Required action: Please write each record out again word for word.

Data for processing:
◇ ◇ ◇

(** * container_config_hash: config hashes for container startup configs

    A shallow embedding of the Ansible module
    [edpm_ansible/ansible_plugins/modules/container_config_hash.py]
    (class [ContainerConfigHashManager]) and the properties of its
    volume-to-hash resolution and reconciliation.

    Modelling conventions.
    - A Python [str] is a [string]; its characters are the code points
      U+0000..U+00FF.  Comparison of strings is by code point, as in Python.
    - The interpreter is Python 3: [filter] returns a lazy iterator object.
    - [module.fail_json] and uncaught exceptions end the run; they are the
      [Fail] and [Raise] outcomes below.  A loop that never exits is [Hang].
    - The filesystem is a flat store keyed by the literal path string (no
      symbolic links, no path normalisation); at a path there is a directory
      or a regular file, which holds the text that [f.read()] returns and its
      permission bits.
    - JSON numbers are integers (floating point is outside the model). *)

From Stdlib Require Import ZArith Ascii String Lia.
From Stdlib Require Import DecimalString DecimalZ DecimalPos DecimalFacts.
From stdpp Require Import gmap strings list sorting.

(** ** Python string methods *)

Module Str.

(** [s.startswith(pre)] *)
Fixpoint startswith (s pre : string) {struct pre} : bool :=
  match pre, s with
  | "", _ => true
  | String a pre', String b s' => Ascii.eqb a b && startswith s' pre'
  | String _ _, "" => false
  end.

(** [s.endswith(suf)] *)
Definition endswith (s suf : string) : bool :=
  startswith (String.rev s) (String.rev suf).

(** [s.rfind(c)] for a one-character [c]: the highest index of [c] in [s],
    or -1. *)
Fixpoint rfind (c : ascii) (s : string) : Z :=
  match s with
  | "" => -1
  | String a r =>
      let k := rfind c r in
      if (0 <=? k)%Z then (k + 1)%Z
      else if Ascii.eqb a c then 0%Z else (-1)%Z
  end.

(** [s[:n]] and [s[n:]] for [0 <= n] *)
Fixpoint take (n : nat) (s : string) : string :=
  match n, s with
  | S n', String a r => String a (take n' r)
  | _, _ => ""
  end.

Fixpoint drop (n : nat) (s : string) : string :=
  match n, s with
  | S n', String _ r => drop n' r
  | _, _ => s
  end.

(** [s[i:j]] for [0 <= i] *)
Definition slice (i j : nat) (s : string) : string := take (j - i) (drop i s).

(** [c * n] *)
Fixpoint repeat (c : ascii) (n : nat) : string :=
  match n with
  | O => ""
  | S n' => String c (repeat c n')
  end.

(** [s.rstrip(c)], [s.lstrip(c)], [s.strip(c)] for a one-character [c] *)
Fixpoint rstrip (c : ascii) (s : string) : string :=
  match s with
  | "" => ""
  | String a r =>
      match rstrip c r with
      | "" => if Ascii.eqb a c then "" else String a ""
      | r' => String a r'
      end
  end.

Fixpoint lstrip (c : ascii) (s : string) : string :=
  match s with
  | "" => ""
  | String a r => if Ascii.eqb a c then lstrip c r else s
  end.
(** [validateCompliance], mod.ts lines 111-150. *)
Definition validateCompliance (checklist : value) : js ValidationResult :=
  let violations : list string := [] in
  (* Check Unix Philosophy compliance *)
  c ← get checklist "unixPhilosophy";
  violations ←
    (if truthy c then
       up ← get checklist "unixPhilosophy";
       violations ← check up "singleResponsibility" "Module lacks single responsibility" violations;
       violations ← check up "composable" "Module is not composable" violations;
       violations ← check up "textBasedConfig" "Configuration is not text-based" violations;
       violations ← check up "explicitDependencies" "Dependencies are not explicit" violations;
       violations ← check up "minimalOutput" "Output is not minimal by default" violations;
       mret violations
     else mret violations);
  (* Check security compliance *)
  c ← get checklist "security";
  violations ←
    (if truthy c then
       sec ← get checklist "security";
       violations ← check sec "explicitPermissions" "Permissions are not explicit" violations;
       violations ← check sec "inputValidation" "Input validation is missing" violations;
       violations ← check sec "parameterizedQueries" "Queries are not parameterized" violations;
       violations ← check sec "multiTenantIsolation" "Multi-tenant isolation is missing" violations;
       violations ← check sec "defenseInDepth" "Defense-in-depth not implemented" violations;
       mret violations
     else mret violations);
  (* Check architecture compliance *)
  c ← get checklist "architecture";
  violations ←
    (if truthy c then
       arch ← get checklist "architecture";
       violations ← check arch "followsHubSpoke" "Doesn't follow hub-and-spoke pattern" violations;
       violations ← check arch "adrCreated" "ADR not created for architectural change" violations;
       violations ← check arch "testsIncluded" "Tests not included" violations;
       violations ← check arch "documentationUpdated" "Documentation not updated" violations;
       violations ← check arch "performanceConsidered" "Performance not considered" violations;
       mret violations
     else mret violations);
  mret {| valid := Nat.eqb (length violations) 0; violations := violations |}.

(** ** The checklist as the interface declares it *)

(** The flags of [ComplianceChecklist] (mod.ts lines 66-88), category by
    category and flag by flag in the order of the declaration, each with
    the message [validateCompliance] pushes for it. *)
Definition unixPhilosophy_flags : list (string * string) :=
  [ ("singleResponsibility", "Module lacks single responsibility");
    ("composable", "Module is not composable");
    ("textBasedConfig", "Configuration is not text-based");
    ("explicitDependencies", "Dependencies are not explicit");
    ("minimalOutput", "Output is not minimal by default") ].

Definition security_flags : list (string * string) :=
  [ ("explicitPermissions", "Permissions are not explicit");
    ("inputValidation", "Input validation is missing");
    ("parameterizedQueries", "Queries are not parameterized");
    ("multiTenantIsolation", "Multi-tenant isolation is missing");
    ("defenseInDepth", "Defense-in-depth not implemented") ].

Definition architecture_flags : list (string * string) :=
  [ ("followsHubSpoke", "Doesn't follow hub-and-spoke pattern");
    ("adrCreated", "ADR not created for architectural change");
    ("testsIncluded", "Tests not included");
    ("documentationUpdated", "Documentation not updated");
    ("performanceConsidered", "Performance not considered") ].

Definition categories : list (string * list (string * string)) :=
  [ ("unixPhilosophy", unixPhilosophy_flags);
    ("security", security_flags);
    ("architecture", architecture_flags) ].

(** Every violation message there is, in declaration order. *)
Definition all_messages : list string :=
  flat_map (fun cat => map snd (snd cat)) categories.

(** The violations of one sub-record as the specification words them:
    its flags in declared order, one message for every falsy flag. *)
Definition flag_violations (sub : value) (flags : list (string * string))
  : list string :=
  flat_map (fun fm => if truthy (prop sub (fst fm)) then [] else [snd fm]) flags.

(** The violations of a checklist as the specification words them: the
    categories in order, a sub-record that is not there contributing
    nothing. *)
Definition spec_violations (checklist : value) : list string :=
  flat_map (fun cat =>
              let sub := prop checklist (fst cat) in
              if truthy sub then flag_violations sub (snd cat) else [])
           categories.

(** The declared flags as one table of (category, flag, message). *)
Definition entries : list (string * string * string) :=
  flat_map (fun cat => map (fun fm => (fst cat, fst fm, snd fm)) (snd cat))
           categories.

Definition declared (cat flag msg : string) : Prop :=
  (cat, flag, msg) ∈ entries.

◇ ◇ ◇

Answer to this task:
(** * container_config_hash: config hashes for container startup configs

    A shallow embedding of the Ansible module
    [edpm_ansible/ansible_plugins/modules/container_config_hash.py]
    (class [ContainerConfigHashManager]) and the properties of its
    volume-to-hash resolution and reconciliation.

    Modelling conventions.
    - A Python [str] is a [string]; its characters are the code points
      U+0000..U+00FF.  Comparison of strings is by code point, as in Python.
    - The interpreter is Python 3: [filter] returns a lazy iterator object.
    - [module.fail_json] and uncaught exceptions end the run; they are the
      [Fail] and [Raise] outcomes below.  A loop that never exits is [Hang].
    - The filesystem is a flat store keyed by the literal path string (no
      symbolic links, no path normalisation); at a path there is a directory
      or a regular file, which holds the text that [f.read()] returns and its
      permission bits.
    - JSON numbers are integers (floating point is outside the model). *)

From Stdlib Require Import ZArith Ascii String Lia.
From Stdlib Require Import DecimalString DecimalZ DecimalPos DecimalFacts.
From stdpp Require Import gmap strings list sorting.

(** ** Python string methods *)

Module Str.

(** [s.startswith(pre)] *)
Fixpoint startswith (s pre : string) {struct pre} : bool :=
  match pre, s with
  | "", _ => true
  | String a pre', String b s' => Ascii.eqb a b && startswith s' pre'
  | String _ _, "" => false
  end.

(** [s.endswith(suf)] *)
Definition endswith (s suf : string) : bool :=
  startswith (String.rev s) (String.rev suf).

(** [s.rfind(c)] for a one-character [c]: the highest index of [c] in [s],
    or -1. *)
Fixpoint rfind (c : ascii) (s : string) : Z :=
  match s with
  | "" => -1
  | String a r =>
      let k := rfind c r in
      if (0 <=? k)%Z then (k + 1)%Z
      else if Ascii.eqb a c then 0%Z else (-1)%Z
  end.

(** [s[:n]] and [s[n:]] for [0 <= n] *)
Fixpoint take (n : nat) (s : string) : string :=
  match n, s with
  | S n', String a r => String a (take n' r)
  | _, _ => ""
  end.

Fixpoint drop (n : nat) (s : string) : string :=
  match n, s with
  | S n', String _ r => drop n' r
  | _, _ => s
  end.

(** [s[i:j]] for [0 <= i] *)
Definition slice (i j : nat) (s : string) : string := take (j - i) (drop i s).

(** [c * n] *)
Fixpoint repeat (c : ascii) (n : nat) : string :=
  match n with
  | O => ""
  | S n' => String c (repeat c n')
  end.

(** [s.rstrip(c)], [s.lstrip(c)], [s.strip(c)] for a one-character [c] *)
Fixpoint rstrip (c : ascii) (s : string) : string :=
  match s with
  | "" => ""
  | String a r =>
      match rstrip c r with
      | "" => if Ascii.eqb a c then "" else String a ""
      | r' => String a r'
      end
  end.

Fixpoint lstrip (c : ascii) (s : string) : string :=
  match s with
  | "" => ""
  | String a r => if Ascii.eqb a c then lstrip c r else s
  end.
(** [validateCompliance], mod.ts lines 111-150. *)
Definition validateCompliance (checklist : value) : js ValidationResult :=
  let violations : list string := [] in
  (* Check Unix Philosophy compliance *)
  c ← get checklist "unixPhilosophy";
  violations ←
    (if truthy c then
       up ← get checklist "unixPhilosophy";
       violations ← check up "singleResponsibility" "Module lacks single responsibility" violations;
       violations ← check up "composable" "Module is not composable" violations;
       violations ← check up "textBasedConfig" "Configuration is not text-based" violations;
       violations ← check up "explicitDependencies" "Dependencies are not explicit" violations;
       violations ← check up "minimalOutput" "Output is not minimal by default" violations;
       mret violations
     else mret violations);
  (* Check security compliance *)
  c ← get checklist "security";
  violations ←
    (if truthy c then
       sec ← get checklist "security";
       violations ← check sec "explicitPermissions" "Permissions are not explicit" violations;
       violations ← check sec "inputValidation" "Input validation is missing" violations;
       violations ← check sec "parameterizedQueries" "Queries are not parameterized" violations;
       violations ← check sec "multiTenantIsolation" "Multi-tenant isolation is missing" violations;
       violations ← check sec "defenseInDepth" "Defense-in-depth not implemented" violations;
       mret violations
     else mret violations);
  (* Check architecture compliance *)
  c ← get checklist "architecture";
  violations ←
    (if truthy c then
       arch ← get checklist "architecture";
       violations ← check arch "followsHubSpoke" "Doesn't follow hub-and-spoke pattern" violations;
       violations ← check arch "adrCreated" "ADR not created for architectural change" violations;
       violations ← check arch "testsIncluded" "Tests not included" violations;
       violations ← check arch "documentationUpdated" "Documentation not updated" violations;
       violations ← check arch "performanceConsidered" "Performance not considered" violations;
       mret violations
     else mret violations);
  mret {| valid := Nat.eqb (length violations) 0; violations := violations |}.

(** ** The checklist as the interface declares it *)

(** The flags of [ComplianceChecklist] (mod.ts lines 66-88), category by
    category and flag by flag in the order of the declaration, each with
    the message [validateCompliance] pushes for it. *)
Definition unixPhilosophy_flags : list (string * string) :=
  [ ("singleResponsibility", "Module lacks single responsibility");
    ("composable", "Module is not composable");
    ("textBasedConfig", "Configuration is not text-based");
    ("explicitDependencies", "Dependencies are not explicit");
    ("minimalOutput", "Output is not minimal by default") ].

Definition security_flags : list (string * string) :=
  [ ("explicitPermissions", "Permissions are not explicit");
    ("inputValidation", "Input validation is missing");
    ("parameterizedQueries", "Queries are not parameterized");
    ("multiTenantIsolation", "Multi-tenant isolation is missing");
    ("defenseInDepth", "Defense-in-depth not implemented") ].

Definition architecture_flags : list (string * string) :=
  [ ("followsHubSpoke", "Doesn't follow hub-and-spoke pattern");
    ("adrCreated", "ADR not created for architectural change");
    ("testsIncluded", "Tests not included");
    ("documentationUpdated", "Documentation not updated");
    ("performanceConsidered", "Performance not considered") ].

Definition categories : list (string * list (string * string)) :=
  [ ("unixPhilosophy", unixPhilosophy_flags);
    ("security", security_flags);
    ("architecture", architecture_flags) ].

(** Every violation message there is, in declaration order. *)
Definition all_messages : list string :=
  flat_map (fun cat => map snd (snd cat)) categories.

(** The violations of one sub-record as the specification words them:
    its flags in declared order, one message for every falsy flag. *)
Definition flag_violations (sub : value) (flags : list (string * string))
  : list string :=
  flat_map (fun fm => if truthy (prop sub (fst fm)) then [] else [snd fm]) flags.

(** The violations of a checklist as the specification words them: the
    categories in order, a sub-record that is not there contributing
    nothing. *)
Definition spec_violations (checklist : value) : list string :=
  flat_map (fun cat =>
              let sub := prop checklist (fst cat) in
              if truthy sub then flag_violations sub (snd cat) else [])
           categories.

(** The declared flags as one table of (category, flag, message). *)
Definition entries : list (string * string * string) :=
  flat_map (fun cat => map (fun fm => (fst cat, fst fm, snd fm)) (snd cat))
           categories.

Definition declared (cat flag msg : string) : Prop :=
  (cat, flag, msg) ∈ entries.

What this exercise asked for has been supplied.